The reasons behind emotional eating will be different and individual for each and every one of us.
However, there are some common areas to such compulsive eating issues that are well worth learning about. So please take some time to look through the following pages and see if any of these may be relevant to you:
Eating compulsively can mean that we are not aware of WHY we feel so driven to eat. Getting back in touch with our bodies genuine physical hunger signals, and being able to tell when it is actually something else we are needing, is an important step in re-balancing our relationship to food.
Are there any situations, types of food, emotions, people or places that ‘trigger’ us to eat in a certain way? Learn to identify these ‘eating triggers’ and create your own alternative coping methods.
We may turn to food for comfort, as we are so out of touch with our true emotions and needs. Or because we are actually so frightened of facing our feelings that we swallow them back down with food.
Yet these emotions and feelings are still there inside us. So learning to identify them, experience them, handle them, and express them in more appropriate, self-caring ways - including learning to be more assertive – is important to recovery from emotional eating.
What? How can food have a ‘meaning’? Well, once we start to think about it, the meanings are almost infinite and will be unique to each of us. For instance – when we were young – was food used to reward us? Or withheld as a punishment? Were we always told to finish everything on our plate? Such connections can still be playing out in our minds and in our eating habits!
For instance, FAT might mean ‘motherliness’, ‘comfort’, ‘protection’…or hiding away from the world, not conforming to expectations, or showing the world “look what you’ve done to me”.
THIN could mean ‘vulnerable’, ‘scary’, and have the fear of bringing high expectations with it.
Such thoughts and issues include understanding the incredible pressures placed on us by our society and culture to conform to ideals of body shape and appearance…ideals that are almost always impossible to live up to!
Once we are in a habit of emotional eating as a form of comfort, we can end up doing so in response to all types of stressful situations. And as we all know so well……very often life seems to be made up of nothing but stressful situations!
So, leaning about how our bodies respond to stress, and being able to develop better, self-caring ways of managing stress, are important steps in being able to move away from using food as our emotional ‘crutch’.
This ties in with identifying ‘eating triggers’ mentioned above.
For example:
‘Kathy’ is picked upon by her boss at work (the ‘trigger’ situation)……

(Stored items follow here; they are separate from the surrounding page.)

(* ===== verification/Network.v ===== *)
(** A network of machines that run chat/exchange.rs over the in-memory ledger of chat/model.rs.
    Messages may be delayed, lost, duplicated and reordered.  Whatever happens, a machine holds of
    another one exactly exports of what that one wrote; and once exchanging changes nothing any
    more, everybody holds everything. *)

From Stdlib Require Import NArith Lia String Ascii Sorted Relations.
From stdpp Require Import base gmap list strings relations.
From S2P Require Import Prelude SortedLists RustStr Ids AgentLists Notification Handoff Event.
From S2P Require Import Ledger ChatWire Exchange Model Samples History Sync.

(** ** Definitions *)

(** Every machine's ledger. *)
Definition Nodes : Type := Origin -> Model.

Definition update (n : Nodes) (o : Origin) (m : Model) : Nodes :=
  fun o' => if decide (o' = o) then m else n o'.

(** What the commands check before they write: the message they answer is there to be read. *)
Definition answers_readable (m : Model) (body : Body) : Prop :=
  forall request, Body_request body = Some request ->
    exists parent, Model_parent m request = Parent_Present parent.

Section network.
Context `{codec : Codec} (machines : list Origin).

(** The machines, the offers made and the answers given, each with the offer it answers. *)
Inductive network : Nodes -> list Offer -> list (Offer * Answer) -> Prop :=
| network_new : network Model_new [] []
| network_write n offers answers o body :
    network n offers answers -> o ∈ machines -> answers_readable (n o) body ->
    network (update n o (Model_write (n o) body).1) offers answers
| network_offer n offers answers o peer offer :
    network n offers answers -> o ∈ machines -> o <> peer -> Model_offer (n o) peer = Ok offer ->
    network n (offer :: offers) answers
| network_respond n offers answers o offer m r :
    network n offers answers -> o ∈ machines -> offer ∈ offers -> Model_respond (n o) offer = (m, r) ->
    network (update n o m) offers
      (match r with Ok answer => (offer, answer) :: answers | Err _ => answers end)
| network_accept n offers answers offer answer m r :
    network n offers answers -> Offer_from offer ∈ machines -> (offer, answer) ∈ answers ->
    Model_accept (n (Offer_from offer)) offer answer = (m, r) ->
    network (update n (Offer_from offer) m) offers answers.

(** No exchange between any two of them changes anything. *)
Definition quiet (n : Nodes) : Prop :=
  forall o peer, o ∈ machines -> peer ∈ machines -> o <> peer -> (sync_rounds (n o) (n peer) 1 None).1 = (n o, n peer).

(** One round of exchange, and the rounds that change something. *)
Definition round (n : Nodes) (o peer : Origin) : Nodes :=
  let after := (sync_rounds (n o) (n peer) 1 None).1 in
  update (update n peer after.2) o after.1.

Inductive exchange (n n' : Nodes) : Prop :=
| exchange_round o peer :
    o ∈ machines -> peer ∈ machines -> o <> peer ->
    (sync_rounds (n o) (n peer) 1 None).1 <> (n o, n peer) ->
    n' = round n o peer -> exchange n n'.

(** ** Lemmas *)

(** *** What a ledger makes of an event depends on the event it answers only *)

Notation change := (change (E := Empty_set)).

Lemma change_free m e : Body_request (Event_body e) = None -> is_ok (change m e) = true.
Proof.
  unfold Ledger.change.
  by destruct (Event_body e) as [| | | | |c from t a [| |req]| |obs aud| | | | |].
Qed.

Lemma checked_readable m e r q :
  Model_parent m r = Parent_Present q ->
  checked_parent (E := Empty_set) m e r
  = if bool_decide (Event_id q = r) then Ok (Parent_Present q) else Err (mismatch e).
Proof.
  intros Hq. unfold checked_parent. cbn [Ledger_parent Model_Ledger map_err]. rewrite Hq. cbn.
  unfold parent_identity_matches. by case_bool_decide.
Qed.

Lemma resolve_present_ok m e r cand q :
  Model_parent m r = Parent_Present q ->
  is_ok (resolve (E := Empty_set) m e r cand) = true <->
  match Body_conversation (Event_body e), Body_audience (Event_body e) with
  | Some c, Some a =>
      Event_id q = r /\ same_thread e c a q = true /\
      match Candidate_ending cand with
      | Ending_Answered => True
      | Ending_Ended _ =>
          match ask_of q with
          | Some (asker, responder) => Candidate_authorized cand asker responder = true
          | None => False
          end
      end
  | _, _ => True
  end.
Proof.
  intros Hq. unfold resolve. destruct (Body_conversation (Event_body e)) as [c|]; [|done].
  destruct (Body_audience (Event_body e)) as [a|]; [|done].
  cbn [Ledger_resolution Model_Ledger map_err]. rewrite (checked_readable _ _ _ _ Hq).
  case_bool_decide as Hid; [|split; [done|by intros [? _]]].
  destruct (same_thread e c a q); cbn; [|split; [done|by intros (_ & ? & _)]].
  destruct (ask_of q) as [[asker responder]|].
  - destruct (Candidate_authorized cand asker responder); cbn.
    + split; [|done]. intros _. split; [done|]. split; [done|]. by destruct (Candidate_ending cand).
    + destruct (Candidate_ending cand); cbn; split; (done || by intros (_ & _ & ?)).
  - unfold plain_reply. destruct (Candidate_ending cand); cbn; split; (done || by intros (_ & _ & ?)).
Qed.

Lemma thread_present m e r q :
  Model_parent m r = Parent_Present q ->
  thread_parent (E := Empty_set) m e r
  = match Body_conversation (Event_body e), Body_audience (Event_body e), Event_author e with
    | Some c, Some a, Some agent =>
        if bool_decide (Event_id q = r) then Ok (Some (mkThreadParent c a agent q))
        else Err (mismatch e)
    | _, _, _ => Ok None
    end.
Proof.
  intros Hq. unfold thread_parent. destruct (Body_conversation (Event_body e)), (Body_audience (Event_body e)),
    (Event_author e); try done. rewrite (checked_readable _ _ _ _ Hq). by case_bool_decide.
Qed.

(** An event that answers a readable one is accepted everywhere or nowhere. *)
Lemma change_present m1 m2 e r q :
  Body_request (Event_body e) = Some r ->
  Model_parent m1 r = Parent_Present q -> Model_parent m2 r = Parent_Present q ->
  is_ok (change m1 e) = true -> is_ok (change m2 e) = true.
Proof.
  intros Hr H1 H2. unfold Ledger.change.
  destruct (Event_body e) as [| | | | |c from t a [| |req]| |obs aud|req c a ag d| |req c a ag|req c a ag oc|] eqn:Hb;
    try done; cbn in Hr; injection Hr as <-.
  - rewrite !resolve_present_ok by done. done.
  - unfold handoff_read. destruct (ok_or _ _); [|done].
    by rewrite (checked_readable _ _ _ _ H1), (checked_readable _ _ _ _ H2).
  - unfold receipt. by rewrite (thread_present _ _ _ _ H1), (thread_present _ _ _ _ H2).
  - unfold started. by rewrite (thread_present _ _ _ _ H1), (thread_present _ _ _ _ H2).
  - rewrite !resolve_present_ok by done. done.
Qed.

(** It is later than what it answers, and for the same machines. *)
Lemma change_thread m e r q :
  Body_request (Event_body e) = Some r -> Model_parent m r = Parent_Present q ->
  is_ok (change m e) = true ->
  Event_clock q < Event_clock e /\ Body_audience (Event_body q) = Body_audience (Event_body e).
Proof.
  intros Hr Hq. unfold Ledger.change.
  destruct (Event_body e) as [| | | | |c from t a [| |req]| |obs aud|req c a ag d| |req c a ag|req c a ag oc|] eqn:Hb;
    try done; cbn in Hr; injection Hr as <-.
  - rewrite resolve_present_ok by done. rewrite Hb. cbn. rewrite same_thread_iff. tauto.
  - unfold handoff_read. destruct (ok_or _ _) as [author|]; [|done].
    rewrite (checked_readable _ _ _ _ Hq). case_bool_decide; [|done].
    destruct (Event_body q) as [| | | | | |metadata text st| | | | | |] eqn:Hbq; try done.
    destruct (Descriptor_new _ _ _) as [d|] eqn:Hd; [|done]. apply Descriptor_new_ok in Hd.
    cbn [map_err]. destruct (Descriptor_admit_observation _ _ _ _) as [[]|] eqn:Ho; [|done].
    apply observation_decision_ok in Ho. cbn in Ho. rewrite !bool_decide_eq_true in Ho.
    destruct Ho as (_ & _ & _ & Ha & Hc). split; [done|]. cbn. destruct Hd as (_ & Hmd & _).
    rewrite Hmd in Ha. by rewrite Ha.
  - unfold receipt. rewrite (thread_present _ _ _ _ Hq). unfold Event_author. rewrite Hb. cbn.
    case_bool_decide; [|done]. unfold receipt_change. cbn.
    destruct (same_thread e c a q) eqn:Hs; [|by rewrite orb_true_r].
    apply same_thread_iff in Hs. tauto.
  - unfold started. rewrite (thread_present _ _ _ _ Hq). unfold Event_author. rewrite Hb. cbn.
    case_bool_decide; [|done]. cbn. destruct (ask_of q) as [[? ?]|]; [|done].
    destruct (same_thread e c a q) eqn:Hs; [|by rewrite andb_false_r].
    apply same_thread_iff in Hs. tauto.
  - rewrite resolve_present_ok by done. rewrite Hb. cbn. rewrite same_thread_iff. tauto.
Qed.

(** *** What the operations do to the stored events *)

(** Nothing is lost, and what is new is one of [P]. *)
Record extends (P : Sealed -> Prop) (m m' : Model) : Prop := {
  x_origin : origin m' = origin m;
  x_acks : acks m' = acks m;
  x_old : forall id s, events m !! id = Some s -> events m' !! id = Some s;
  x_new : forall id s, events m' !! id = Some s -> events m !! id = Some s \/ P s
}.

Lemma extends_refl P m : extends P m m.
Proof. split; auto. Qed.

Lemma extends_trans P m1 m2 m3 : extends P m1 m2 -> extends P m2 m3 -> extends P m1 m3.
Proof.
  intros [O1 A1 H1 N1] [O2 A2 H2 N2]. split; [congruence|congruence|eauto|].
  intros id s [H|H]%N2; [by apply N1|by right].
Qed.

Lemma extends_weaken (P Q : Sealed -> Prop) m m' : (forall s, P s -> Q s) -> extends P m m' -> extends Q m m'.
Proof. intros HPQ [O A H N]. split; [done..|]. intros id s [|]%N; eauto. Qed.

which makes her feel angry and upset……
which leads her to binge eating in secret in her coffee break……
which makes her feel ashamed and self disgust afterwards……
which makes her feel depressed and want to comfort eat again later on.

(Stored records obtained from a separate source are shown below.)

(** The [while] loop of [outgoing]; [fuel] bounds its iterations. *)
Fixpoint outgoing_loop (fuel : nat) (d : D) (local peer : Origin) (seq seen_ : N) (batch : Outgoing) :
  Outgoing * result unit (StoreError S) :=
  match fuel with
  | O => (batch, Ok tt)
  | Datatypes.S fuel =>
      if negb (seq <? seen_) then (batch, Ok tt) else
      match checked_add u64_max seq 1 with
      | None => (batch, Err (StoreError_Corrupt "sequence overflow"))
      | Some seq =>
          match NonZeroU64_new seq with
          | None => (batch, Err (StoreError_Corrupt "zero sequence"))
          | Some number =>
              let id := EventId_new local number in
              let offered :=
                match view_stored d id with
                | Err e => (batch, Err e)
                | Ok (Some (Stored_Event event _)) =>
                    let '(batch, taken) := offer_event batch event peer in
                    (batch, map_err StoreError_Invalid taken)
                | Ok (Some (Stored_Cleaned clock _)) =>
                    match map_err StoreError_Invalid (Event_new id clock Body_Omitted) with
                    | Err e => (batch, Err e)
                    | Ok placeholder =>
                        match map_err StoreError_Invalid (Sealed_new placeholder) with
                        | Err e => (batch, Err e)
                        | Ok sealed =>
                            let '(batch, taken) := Outgoing_offer batch sealed in (batch, Ok taken)
                        end
                    end
                | Ok None => (batch, Err (StoreError_Corrupt "local sequence has a gap"))
                end in
              match offered with
              | (batch, Err e) => (batch, Err e)
              | (batch, Ok true) => outgoing_loop fuel d local peer seq seen_ batch
              | (batch, Ok false) => (batch, Ok tt)
              end
          end
      end
  end.

Definition Tx_outgoing (tx : Tx D) (peer : Origin) (after : N) (batch : Outgoing) :
  Outgoing * result unit (StoreError S) :=
  let seen_ := seen (view_cursor (Tx_write tx) (Tx_origin tx)) in
  outgoing_loop (N.to_nat (seen_ - after)) (Tx_write tx) (Tx_origin tx) peer after seen_ batch.

Definition Tx_record_ack (tx : Tx D) (peer : Origin) (seen_ : N) : Tx D * result unit (StoreError S) :=
  let local := seen (view_cursor (Tx_write tx) (Tx_origin tx)) in
  let current := get_number (Tx_write tx) ACKS (as_str peer) in
  let next := N.max current (N.min seen_ local) in
  if negb (next =? current) then
    let '(d, r) := table_insert ACKS (as_str peer) next (Tx_write tx) in
    (mkTx d (Tx_origin tx) (Tx_appended tx), r)
  else (tx, Ok tt).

And these kinds of ‘behaviour chains’ can make emotional eating become an ingrained habit over the years.
Being able to recognise and challenge those automatic negative thoughts that go on inside our heads, such as – “I’m just too lazy” – “It’ll never work” – “I’m so stupid” is a really important skill to develop.
But we can’t stop there! The other side of the coin is learning to grow positively, helping our minds focus upon life-enhancing interests and activities and whatever it is that makes us feel GOOD!
If concerns about physical appearance or weight are issues for us, an important step can be learning to accept our bodies for what they are NOW (rather than waiting for some magical time in the future when we will be ‘slim’ and everything will then be all right).
There are useful exercises to help with this, to re-integrate our bodies back into our whole being. In this way, we view ourselves as a complete person, as opposed to ‘me’ against ‘the fat’ - or ‘me’ and ‘my fat as my protection’ against the ‘outside world’.
Learn how the WAY we eat and WHAT we eat can have a very direct impact upon our emotions at a bio-chemical level. So as well as looking at the emotional issues, it is important to work on improving our nutrition and eating regularly as well.
WOW! We could probably go on and on!
But take these sections one at a time and see how they might ‘resonate’ with you and your own unique situation and experience.
This is where talking things over with a trained counsellor or therapist can be so helpful - or by discussing things within a selfhelp group or similar support organisation.
Please see our TREATMENT pages for ideas as to where you might be able to get some further support.
So, by understanding some of these driving forces behind our emotional eating problems, we can then decide how to tackle them and look forward to moving on with our lives, free from binge eating or other eating disorders.